Mycelium and basidiocarps of H. erinaceus are different in term of their nutritional compositions. While H. erinaceus is particularly well-known for two classes of neuroactive compounds, namely hericenones and erinacines, the former can be extracted from the basidiocarps while the latter is available in the mycelium [37]. Undoubtedly, cultured mycelium and the isolated erinacines have gained much more interest in neuro-health promotion. Extensive studies have well documented erinacines as potent NGF-stimulating compounds with remarkable neurite outgrowth activities [13,38,39,40,41,42,43]. However, we proved in our previous studies that hot water and ethanolic extracts of the mushroom’s basidiocarps were also beneficial in promoting neurite outgrowth activities in various immortalized neurons and dissociated cells of brain, spinal cord, and retina [44,45]. In addition to this, we managed to show that the ethanolic extract and the isolated hericenones from the basidiocarps enhanced NGF-mediated neurite outgrowth in PC12 cells via MEK/ERK and PI3K-Akt signaling pathways [30]. Hence, we shifted the focus to clarify whether the mushroom basidiocarps could also be beneficial for neuroprotection. As basidiocarps are what is available to people in the market, they can easily become a preference in one’s diet. In order for society to reap the benefits of consuming the mushroom, it has to be available at its therapeutic potential and the preparation process is within their capability.

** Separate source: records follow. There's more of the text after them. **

Lemma RemoveUnusedCounters_run given s (ctrs : list string) :
  tracked given s → Forall (λ c, Contains c "*" = false) ctrs → ∃ s',
  RemoveUnusedCounters ctrs s = (s', Ok tt) ∧ tracked given s' ∧ q_Handle (query s') = q_Handle (query s) ∧
  (∀ p, counters (query s') !! p = if bool_decide (p ∈ ctrs) then counters (query s) !! p else None).
Proof.
  intros Hs Hw. unfold RemoveUnusedCounters.
  destruct (existsb _ ctrs) eqn:He.
  { apply existsb_exists in He as (c & Hc & Hst). apply list_elem_of_In in Hc.
    rewrite Forall_forall in Hw. by rewrite Hw in Hst. }
  unfold mbind at 1, SE_bind at 1, the_query. set (unused := list_to_map _ : gmap string Counter).
  assert (Hu : ∀ p c, unused !! p = Some c ↔ counters (query s) !! p = Some c ∧ p ∉ ctrs).
  { intros p c. unfold unused. rewrite <- elem_of_list_to_map.
    2:{ eapply sublist_NoDup; [apply (NoDup_map_order (counters (query s)))|].
        apply fmap_sublist, sublist_filter. }
    rewrite list_elem_of_filter, elem_of_map_order, matchCounter_spec, bool_decide_eq_false. naive_solver. }
  destruct (remove_loop given (map_order unused) s Hs) as (s' & Hr & Ht & Hq & Hc).
  { apply NoDup_map_order. }
  { intros p c Hpc. apply elem_of_map_order, Hu in Hpc. apply Hpc. }
  exists s'. conjs; [done..|]. intros p. rewrite Hc.
  destruct (counters (query s) !! p) as [c|] eqn:Hp; [|by repeat case_bool_decide].
  assert (Hiff : p ∈ (map_order unused).*1 ↔ p ∉ ctrs).
  { rewrite list_elem_of_fmap. split.
    - intros ([p' c'] & -> & Hin). apply elem_of_map_order, Hu in Hin. apply Hin.
    - intros Hn. exists (p, c). split; [done|]. apply elem_of_map_order, Hu. done. }
  repeat case_bool_decide; naive_solver.
Qed.

(** *** Any use of a query between its opening and its closing
    The exported methods other than [Open] and [Close]. *)
Inductive query_op :=
| OpEnglish (counterPath : string)
| OpAdd (counterPath inst fmt : string) (wildcard english : bool)
| OpPaths (counterPath : string)
| OpRemoveUnused (ctrs : list string)
| OpCollect
| OpCollectEx (interval event : Z)
| OpValues
| OpItems (objectName : string)
| OpRaw (counterName : string)
| OpRawArray (counterName : string) (filterTotal : bool)
| OpExpand (wildCardPath : string).

(** The state after a call, with the handles [AddEnglishCounter] returned so
    far; the caller may go on after an error, and after a panic it recovers
    from. *)
Definition after_op (x : pdh_state * gset Z) (op : query_op) : pdh_state * gset Z :=
  let '(s, given) := x in
  match op with
  | OpEnglish p =>
      let '(s', r) := AddEnglishCounter p s in (s', match r with Ok h => {[h]} ∪ given | _ => given end)
  | OpAdd p i f w e => ((AddCounter p i f w e s).1, given)
  | OpPaths p => ((GetCounterPaths p s).1, given)
  | OpRemoveUnused l => ((RemoveUnusedCounters l s).1, given)
  | OpCollect => ((CollectData s).1, given)
  | OpCollectEx i e => ((CollectDataEx i e s).1, given)
  | OpValues => ((GetFormattedCounterValues s).1, given)
  | OpItems o => ((GetCountersAndInstances o s).1, given)
  | OpRaw n => ((GetRawCounterValue n s).1, given)
  | OpRawArray n b => ((GetRawCounterArray n b s).1, given)
  | OpExpand p => ((ExpandWildCardPath p s).1, given)
  end.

In terms of the extraction method, hot water extraction was preferred to yield polysaccharides and other heat stable components [46,47]. Meanwhile, ethanol extraction is generally more favored as it can be used to extract secondary metabolites especially terpenoids including hericenones in H. erinaceus [22]. Despite its significantly higher TPC, the DPPH scavenging activity of HE-HWA in this study was similar to that of HE-ETH. The main issue with screening of TPC and DPPH scavenging activity is always the solubility. It is well-known that TPC is a water-based assay, while DPPH assay is based in ethanol. Hence, HE-HWA which is water soluble could give a higher TPC but lower DPPH scavenging activity due to their solvent preferences [48]. In addition, hot water extraction as the name suggests, could deactivate or degrade the heat-labile antioxidant components hence explain why HE-HWA did not get the better of HE-ETH in DPPH scavenging assay regardless of its higher TPC [49,50,51].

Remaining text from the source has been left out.